Il est commun en Russie et dans les pays voisins de mettre en prison les dirigeants de grands groupes qui s’opposent à la volonté de l’Etat, un moyen efficace d’obtenir des concessions lors de négociations commerciales. Le président de BP avait été obligé de s’enfuir après avoir eu des problèmes de visa lors des dures négociations qui l’ont opposé à son partenaire russe dans le joint-venture TNK-BP. Les rapports entre la Biélorussie et son grand voisin russe, qui a dénoncé l’arrestation qualifiée "d’étrange et déplacée" devraient s’envenimer. Selon l’expression du Financial Times, le président biélorusse, Alexandre Loukachenko, ferait passer Vladimir Poutine, son homologue russe pour un "démocrate aux manières policées". 
 
Ce tremblement de terre dans la potasse pourrait bien décourager les investissements d’envergure que préparaient entre autres les géants miniers BHP Billiton et Vale. Pour répondre aux besoins du Brésil, Vale, poussé par l’Etat, doit investir dans de nouveaux gisements.

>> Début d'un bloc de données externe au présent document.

(** X7.  After a successful extraction the integration over the denoised
    positions cannot fail (its two arrays are cut at the same index).  The
    integration over the simulated positions pairs a force cut at the raw
    index with positions cut at the peak index: it fails, with [ValueError],
    exactly when the two have different numbers of intervals and neither has
    a single interval; with a single interval on one side NumPy broadcasts
    and the script goes on. *)
Theorem integration_fails_on_unequal_intervals_only
    (gaussian_denoised_data force_data position_data : ndarray T)
    (v : Work.vars) :
  Work.extract gaussian_denoised_data force_data position_data = Ok v ->
  is_ok (trapz (Work.gd_force_up_to_max v) (Work.gd_virtual_positions v)) = true /\
  is_ok (Work.integrate v)
  = (Nat.eqb (length (Work.sim_positions v) - 1)
       (length (Work.force_up_to_max v) - 1)
     || Nat.eqb (length (Work.sim_positions v) - 1) 1
     || Nat.eqb (length (Work.force_up_to_max v) - 1) 1) /\
  forall e, Work.integrate v = Raise e -> e = ValueError.
Proof.
  intros E.
  assert (Hgd : is_ok (trapz (Work.gd_force_up_to_max v)
                         (Work.gd_virtual_positions v)) = true).
  { pose proof E as E'. apply extract_Ok in E' as (Ep & _ & _ & Eg1 & _).
    apply bind_Ok in Eg1 as (x & Ex & _).
    destruct (truncation_lengths gaussian_denoised_data force_data
                position_data v x E Ex) as [L1 L2].
    rewrite trapz_is_ok, L1, L2, Nat.eqb_refl. reflexivity. }
  split; [exact Hgd|]. unfold Work.integrate. split.
  - rewrite <- trapz_is_ok.
    destruct (trapz (Work.force_up_to_max v) (Work.sim_positions v));
      cbn [mbind result_bind is_ok]; [|reflexivity].
    destruct (trapz (Work.gd_force_up_to_max v) (Work.gd_virtual_positions v));
      [reflexivity | discriminate].
  - intros e.
    destruct (trapz (Work.force_up_to_max v) (Work.sim_positions v)) eqn:E1;
      cbn [mbind result_bind].
    + destruct (trapz (Work.gd_force_up_to_max v) (Work.gd_virtual_positions v));
        [discriminate | discriminate].
    + intros [= <-]. exact (trapz_raises _ _ _ E1).
Qed.

End WorkIntegration.

(** The sample run integrates three forces over two positions: one interval
    against two, which NumPy broadcasts. *)
Lemma integration_fails_on_unequal_intervals_only_witness :
  exists v,
    Work.extract (Arr2 Scenario.gd) (Arr2 Scenario.force) (Arr2 Scenario.position)
      = Ok v /\
    length (Work.force_up_to_max v) = 3 /\ length (Work.sim_positions v) = 2 /\
    is_ok (Work.integrate v) = true.
Proof.
  destruct (Work.extract (Arr2 Scenario.gd) (Arr2 Scenario.force)
              (Arr2 Scenario.position)) as [v|e] eqn:E;
    [|vm_compute in E; discriminate E].
  exists v. split; [reflexivity|].
  destruct (integration_fails_on_unequal_intervals_only _ _ _ v E)
    as (_ & Hok & _).
  vm_compute in E. injection E as <-.
  split; [reflexivity|]. split; [reflexivity|]. rewrite Hok. reflexivity.
Defined.

Section WorkOutputs.
Context {T : Type} `{Dtype T}.

(** X8.  The work over the denoised positions is a function of the denoised
    table alone: two successful runs on the same denoised table give the
    same value, whatever force and position tables they are given. *)
Theorem denoised_work_ignores_the_raw_tables
    (gaussian_denoised_data force_data position_data force_data'
       position_data' : ndarray T) (v v' : Work.vars) (r r' : T * T) :
  Work.extract gaussian_denoised_data force_data position_data = Ok v ->
  Work.integrate v = Ok r ->
  Work.extract gaussian_denoised_data force_data' position_data' = Ok v' ->
  Work.integrate v' = Ok r' ->
  snd r = snd r'.
Proof.
  intros E I E' I'.
  apply extract_Ok in E as (Ep & _ & _ & Eg1 & Eg2 & _).
  apply extract_Ok in E' as (Ep' & _ & _ & Eg1' & Eg2' & _).
  rewrite Ep in Ep'. injection Ep' as _ Ei. rewrite <- Ei in Eg1', Eg2'.
  rewrite Eg1 in Eg1'. rewrite Eg2 in Eg2'.
  injection Eg1' as Eg1'. injection Eg2' as Eg2'.
  unfold Work.integrate in I, I'.
  apply bind_Ok in I as (w1 & _ & I). apply bind_Ok in I as (w2 & Ew2 & I).
  apply bind_Ok in I' as (w1' & _ & I'). apply bind_Ok in I' as (w2' & Ew2' & I').
  injection I as <-. injection I' as <-. cbn [snd].
  rewrite <- Eg1', <- Eg2' in Ew2'. congruence.
Qed.

(** X9.  When the first prominent peak is the second sample of the denoised
    force, a single sample is left to integrate and the work over the
    denoised positions is zero. *)
Theorem peak_at_second_sample_gives_zero_work
    (gaussian_denoised_data force_data position_data : ndarray T)
    (v : Work.vars) :
  Work.extract gaussian_denoised_data force_data position_data = Ok v ->
  Work.max_force_index v = 1 ->
  trapz (Work.gd_force_up_to_max v) (Work.gd_virtual_positions v) = Ok (of_Z 0).
Proof.
  intros E Hi. pose proof E as E'.
  apply extract_Ok in E' as (_ & _ & _ & Eg1 & _).
  apply bind_Ok in Eg1 as (x & Ex & _).
  destruct (truncation_lengths _ _ _ v x E Ex) as [L1 L2].
  rewrite Hi in L1, L2.
  pose proof (Nat.le_min_l 1 (length x)) as Hmin.
  destruct (Work.gd_force_up_to_max v) as [|a [|a' f]];
    destruct (Work.gd_virtual_positions v) as [|b [|b' g]];
    cbn [length] in L1, L2; try lia; reflexivity.
Qed.

End WorkOutputs.

Lemma denoised_work_ignores_the_raw_tables_witness :
  exists v v' r r',
    Work.extract (Arr2 Scenario.gd) (Arr2 Scenario.force) (Arr2 Scenario.position)
      = Ok v /\ Work.integrate v = Ok r /\
    Work.extract (Arr2 Scenario.gd) (Arr2 Scenario.position) (Arr2 Scenario.force)
      = Ok v' /\ Work.integrate v' = Ok r' /\
    snd r = snd r'.
Proof.
  destruct (Work.extract (Arr2 Scenario.gd) (Arr2 Scenario.force)
              (Arr2 Scenario.position)) as [v|e] eqn:Ev;
    [|vm_compute in Ev; discriminate Ev].
  destruct (Work.integrate v) as [r|e] eqn:Ei;
    [|vm_compute in Ev; injection Ev as <-; vm_compute in Ei; discriminate Ei].
  destruct (Work.extract (Arr2 Scenario.gd) (Arr2 Scenario.position)
              (Arr2 Scenario.force)) as [v'|e] eqn:Ev';
    [|vm_compute in Ev'; discriminate Ev'].
  destruct (Work.integrate v') as [r'|e] eqn:Ei';
    [|vm_compute in Ev'; injection Ev' as <-; vm_compute in Ei'; discriminate Ei'].
  exists v, v', r, r'.
  split; [reflexivity|]. split; [exact Ei|].
  split; [reflexivity|]. split; [exact Ei'|].
  exact (denoised_work_ignores_the_raw_tables _ _ _ _ _ v v' r r' Ev Ei Ev' Ei').
Defined.

Lemma peak_at_second_sample_gives_zero_work_witness :
  exists v,
    Work.extract (Arr2 [[0; 0]; [1; 40]; [2; 0]]%float) (Arr2 Scenario.force)
      (Arr2 Scenario.position) = Ok v /\
    trapz (Work.gd_force_up_to_max v) (Work.gd_virtual_positions v)
      = Ok 0%float.
Proof.
  destruct (Work.extract (Arr2 [[0; 0]; [1; 40]; [2; 0]]%float)
              (Arr2 Scenario.force) (Arr2 Scenario.position)) as [v|e] eqn:Ev;
    [|vm_compute in Ev; discriminate Ev].
  exists v. split; [reflexivity|].
  apply (peak_at_second_sample_gives_zero_work _ _ _ v Ev).
  vm_compute in Ev. injection Ev as <-. reflexivity.
Defined.

(** ** The contact counter beyond one frame *)

Section ContactsEdges.
Context {T : Type} `{Dtype T} {Pos Box : Type}.
Variable distance : Box -> Pos -> Pos -> T.
Variable open_universe : string -> string -> result (Contacts.universe T Pos Box).
Variable select_atoms : Contacts.universe T Pos Box -> string -> result (list nat).
Variable parse_float : string -> result T.
Import Contacts.

(** X11.  A run that fails prints no record.  Called with a number of
    arguments other than five, the script prints the usage message and exits
    with code 1, without opening anything; called with five, any failure (a
    threshold that is no number, a universe that does not open, a selection
    that does not parse) leaves standard output and the files untouched:
    records are printed only once every frame has been analysed. *)
Theorem a_failed_count_prints_no_record (argv : list string) (w w' : world T)
    (e : exn) :
  main distance open_universe select_atoms parse_float argv w = (Raise e, w') ->
  (length argv <> 6 /\ e = SystemExit 1 /\
   w' = {| files := files w; stdout := stdout w ++ [Usage] |}) \/
  (length argv = 6 /\ w' = w).
Proof.
  unfold main. destruct (Nat.eqb_spec (length argv) 6) as [Hlen|Hlen]; cbn [negb].
  - intros E. right. split; [exact Hlen|].
    destruct argv as [|a0 [|a1 [|a2 [|a3 [|a4 [|a5 [|a6 argv]]]]]]];
      simpl in Hlen; try lia.
    revert E. unfold mbind at 1 2 3 4 5 6 7, io_bind.
    cbn [argv_get lookup list_lookup lift].
    destruct (parse_float a3) as [thr|e1]; [|intros [= _ <-]; reflexivity].
    destruct (analyze_vdw_contacts _ _ _ _ _ _ _ _) as [results|e2];
      [|intros [= _ <-]; reflexivity].
    rewrite print_all_appends. discriminate.
  - intros E. left. split; [exact Hlen|].
    revert E. unfold mbind, io_bind, print, lift. intros [= <- <-]. auto.
Qed.

#[local] Abbreviation count g1 g2 thr ts := (num_group distance g1 g2 thr ts).

Lemma num_group_cons (a : nat) (g1 g2 : list nat) (thr : T) (ts : frame T Pos Box) :
  count (a :: g1) g2 thr ts
  = length (List.filter (fun d => ltb d thr)
              (map (fun q => distance (dimensions ts) (coords ts a) q)
                 (positions g2 ts)))
    + count g1 g2 thr ts.
Proof.
  rewrite !num_group_counts. unfold contacts_below, distance_array, positions.
  cbn [map concat]. rewrite List.filter_app, length_app. reflexivity.
Qed.

Lemma num_group_nil (g2 : list nat) (thr : T) (ts : frame T Pos Box) :
  count [] g2 thr ts = 0.
Proof. reflexivity. Qed.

BHP Billiton, table également sur la potasse comme axe de diversification et va investir 2,6 milliards de dollars d’ici à 2017 pour développer le gisement de Jansen au Canada. Désireux de limiter ses dépenses, le numéro un de la mine cherche des partenaires pour réaliser ce projet. Uralkali a également d’importants projets pour augmenter sa part du marché. Cette activité devrait accentuer la volatilité du marché de la potasse qui ne sera plus protégé des aléas cycliques par les deux cartels qui l’organisaient.